With the GCF made up of just 24 full members (as well as 24 alternates) from across the globe, overarching conversations about representation and equity have reportedly been to blame for the three delays since the board’s scheduled first meeting.
“It is quite unfortunate that we ended up with equal representation for developed and developing countries, meaning that there is place for just 12 developing countries,” Meena Raman, of the Third World Network, an umbrella of international NGOs, said Monday from Geneva, noting that the decision over the host country will be one of the most important facets of this week’s talks.
“If you talk about equitable representation, there should have been more seats for developing countries.”
Indeed, increasing recrimination between developing and developed countries have been considered central to the failure of the UNFCCC process to yield substantive agreement in recent years, a pattern that many involved are eager to avoid early on in the creation of the GCF.
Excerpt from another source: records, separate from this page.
(** When the [switch] raises: a cuboid, ball or capsule without a settings
    object, or the default branch on a geometry without position
    attribute. *)
Lemma colliderDescFor_raises (m : Mesh) (colliderType : option string)
    (settings : option (gmap string R)) :
  colliderDescFor m colliderType settings = Physics.Thrown <->
  (named_shape colliderType = true /\ settings = None) \/
  (named_shape colliderType = false /\ geometry_position m = None).
Proof.
  unfold named_shape, Physics.colliderDescFor, Physics.trimeshDescFor.
  destruct colliderType as [ty |].
  - destruct (String.eqb ty "cuboid"), (String.eqb ty "ball"),
      (String.eqb ty "capsule"), settings as [cs |],
      (geometry_position m) as [vertices |];
      cbn [orb]; intuition congruence.
  - destruct (geometry_position m) as [vertices |]; intuition congruence.
Qed.

(** A list is not itself with one more element. *)
Lemma snoc_neq {A : Type} (l : list A) (x : A) : l = l ++ [x] -> False.
Proof.
  intros H. apply (f_equal (@List.length A)) in H.
  rewrite length_app in H. cbn in H. lia.
Qed.

(** [addPhysics] once the rigid body exists, by the outcome of the
    [switch]. *)
Lemma addPhysics_after_body
    (e : Engine) (m : Mesh) (rigidBodyType : string) (auto : bool)
    (postPhysicsFn : option Fn) (colliderType : option string)
    (colliderSettings : option (gmap string R))
    (d0 : RigidBodyDesc) (w1 : World) (rb : RigidBody) :
  rigidBodyDesc rigidBodyType = Some d0 ->
  createRigidBody (Physics.physicsWorld _ _ _ _ _ e)
    (desc_setTranslation d0 (Three.x (mesh_position m))
       (Three.y (mesh_position m)) (Three.z (mesh_position m))) = (w1, rb) ->
  addPhysics e m rigidBodyType auto postPhysicsFn colliderType colliderSettings
  = match colliderDescFor m colliderType colliderSettings with
    | Physics.Thrown =>
        (Physics.mkEngine _ _ _ _ _ w1 (Physics.physicsObjects _ _ _ _ _ e)
           (Physics.console _ _ _ _ _ e),
         Physics.Thrown)
    | Physics.Returned (Some desc) =>
        match createCollider w1 (Some desc) rb with
        | None =>
            (Physics.mkEngine _ _ _ _ _ w1 (Physics.physicsObjects _ _ _ _ _ e)
               (Physics.console _ _ _ _ _ e),
             Physics.Thrown)
        | Some (w2, col) =>
            (Physics.mkEngine _ _ _ _ _ w2
               (Physics.physicsObjects _ _ _ _ _ e
                ++ [Physics.mkPhysicsObject Mesh RigidBody Collider Fn
                      m col rb postPhysicsFn auto])
               (Physics.console _ _ _ _ _ e),
             Physics.Returned
               (Physics.mkPhysicsObject Mesh RigidBody Collider Fn
                  m col rb postPhysicsFn auto))
        end
    | Physics.Returned None =>
        match createCollider w1 None rb with
        | None =>
            (Physics.mkEngine _ _ _ _ _ w1 (Physics.physicsObjects _ _ _ _ _ e)
               (Physics.console _ _ _ _ _ e ++ [Physics.COLLIDER_ERROR]),
             Physics.Thrown)
        | Some (w2, col) =>
            (Physics.mkEngine _ _ _ _ _ w2
               (Physics.physicsObjects _ _ _ _ _ e
                ++ [Physics.mkPhysicsObject Mesh RigidBody Collider Fn
                      m col rb postPhysicsFn auto])
               (Physics.console _ _ _ _ _ e ++ [Physics.COLLIDER_ERROR]),
             Physics.Returned
               (Physics.mkPhysicsObject Mesh RigidBody Collider Fn
                  m col rb postPhysicsFn auto))
        end
    end.
Proof.
  intros Hd Hrb. unfold Physics.addPhysics. rewrite Hd, Hrb.
  destruct (colliderDescFor m colliderType colliderSettings) as [[desc |] |];
    cbn; try reflexivity;
    destruct (createCollider _ _ _) as [[w2 col] |]; reflexivity.
Qed.
(** * Almas chat backend: session store, mode policy and turn orchestration

    A shallow embedding of [backend/server.js] and the properties of its
    data layer, mode detection, context construction and [POST /api/chat]
    handler.

    Modelling conventions.
    - JavaScript strings are [string]s.  [toLowerCase] folds the ASCII
      letters and leaves every other character alone; it is JavaScript's
      [toLowerCase] on text made of ASCII characters, and what is proved
      of case folding for every text is stated for such text.
    - [handleTurn] is the [POST /api/chat] handler for body fields that
      are strings or absent; [postChat] is the handler for fields that
      are any JSON value, and agrees with it on strings.
    - A plain JavaScript object used as a dictionary is the list of its own
      properties in insertion order, together with what a property read
      finds on [Object.prototype] when the key is not an own property.
    - The data file is [option Doc]: [None] while [chats.json] does not
      exist.  File operations other than [fs.access] on a missing file are
      taken to succeed, and the file always holds a well-formed document.
    - The provider is a function from the request to what [fetch] and the
      reading of the response body produce.
    - An [async] route handler either sends a response or throws; nothing
      in the program catches what a handler throws. *)

From Stdlib Require Import List String Ascii ZArith QArith Bool Arith Lia.
From Stdlib Require Import Sorted Permutation.
Import ListNotations.

Close Scope Q_scope.
Open Scope string_scope.

(** ** JavaScript primitives used by the server *)

Module JS.

(** [String.prototype.toLowerCase] for text of ASCII characters: the
    letters A to Z become a to z.  (JavaScript also lowers letters
    outside ASCII, which are left alone here.) *)
Definition lower_ascii (c : ascii) : ascii :=
  let n := nat_of_ascii c in
  if (65 <=? n)%nat && (n <=? 90)%nat then ascii_of_nat (n + 32) else c.

Fixpoint toLowerCase (s : string) : string :=
  match s with
  | EmptyString => EmptyString
  | String c s' => String (lower_ascii c) (toLowerCase s')
  end.

(** [s.startsWith(pat)]. *)
Fixpoint startsWith (s pat : string) {struct pat} : bool :=
  match pat, s with
  | EmptyString, _ => true
  | String _ _, EmptyString => false
  | String p pat', String c s' => Ascii.eqb c p && startsWith s' pat'
  end.

(** [s.includes(pat)]: [pat] occurs at some position of [s]. *)
Fixpoint includes (s pat : string) : bool :=
  startsWith s pat ||
  match s with
  | EmptyString => false
  | String _ s' => includes s' pat
  end.

(** Truthiness of a string, and of a value that is [null] or a string. *)
Definition truthy (s : string) : bool := negb (s =? "").

Definition truthy_opt (v : option string) : bool :=
  match v with
  | Some s => truthy s
  | None => false
  end.

(** [a || b] where [a] is [null] or a string; [b] is evaluated only when
    [a] is falsy. *)
Definition or_else (a : option string) (b : unit -> string) : string :=
  match a with
  | Some s => if truthy s then s else b tt
  | None => b tt
  end.

(** [arr.slice(-n)]: the last [n] elements, all of them when there are
    fewer. *)
Definition slice_last {A : Type} (n : nat) (arr : list A) : list A :=
  skipn (List.length arr - n) arr.

(** [arr.push(x)]. *)
Definition push {A : Type} (arr : list A) (x : A) : list A :=
  (arr ++ [x])%list.

(** The names a property read finds on [Object.prototype]. *)
Definition ObjectPrototype : list string :=
  [ "constructor"; "__defineGetter__"; "__defineSetter__"; "hasOwnProperty";
    "__lookupGetter__"; "__lookupSetter__"; "isPrototypeOf";
    "propertyIsEnumerable"; "toString"; "valueOf"; "__proto__";
    "toLocaleString" ].

Definition inherited (k : string) : bool :=
  existsb (String.eqb k) ObjectPrototype.

(** What [obj[k]] evaluates to. *)
Inductive Value (A : Type) : Type :=
| Own (a : A)      (* an own property of the object *)
| Inherited        (* a member of Object.prototype: truthy, none of the
                      fields the program reads *)
| Undefined.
The GCF is now said to be under massive pressure to sort out its ideological issues and financing framework before November, when the next international climate summit is set to begin in Qatar.
Public and private roles
Meanwhile, environmentalists and rights activists are warning that developed countries appear to be steering the GCF towards an overreliance on the private sector while marginalising the input of international civil society.
In this context, the procedural discussions this week in Geneva could do much to shape how the fund ultimately functions. Already, for instance, there are discrepancies over the extent to which input from civil society will play a part in the initial rules creation.
“It’s troubling that we might have to fight for civil society observers to be allowed in the room,” Karen Orenstein, an international policy campaigner at Friends of the Earth, an environment watchdog based here in Washington, said on Monday. “This meeting should be open, broadcast on the Internet, and those broadcasts should be archived.”
The framework that may emerge from this week’s discussions could also have a direct impact on the eventual funding decision by some of the largest donors. According to Orenstein, “The U.S. and the U.K. say they won’t commit substantial funding until they ‘see what the fund looks like’.”
At this point, it is unclear exactly what these countries would like to see in the fund’s final outlines.
“There is no clear idea what’s on their mind, what kind of fund they foresee,” El-Arini says.
Yet, Orenstein notes, “in private conversations, representatives of these countries have placed emphasis on a fund that leverages private finance as much as possible.”
No rubber stamps
A report released Monday, of which Orenstein is a lead author, urges the GCF board to follow through on a UNFCCC request that the fund develop procedures that would require close alignment with a host country’s needs before a project can go forward, particularly carving out a substantial space for civil society.
While similar mechanisms do exist in three exiting related multinational initiatives – the Clean Development Mechanism, the Global Environment Facility and the International Finance Corporation, the latter being the World Bank Group’s private-sector arm – the report suggests that these have often become toothless safeguards reduced to little more than rubber stamps.
It also warns that the role of the private sector in the GCF has shaped up as a new fight between the developed and developing worlds.
“Throughout the development of the Green Climate Fund…developed countries…have insisted that the private sector be given direct access to finances from the GCF…[meaning that] firms would not have to clear their activities with national climate agencies,” the report states.
“Many developing countries, in contrast, have objected to direct access…because it could place the private sector in a position of creating de facto climate policies and programs, thus usurping the rightful role of government.”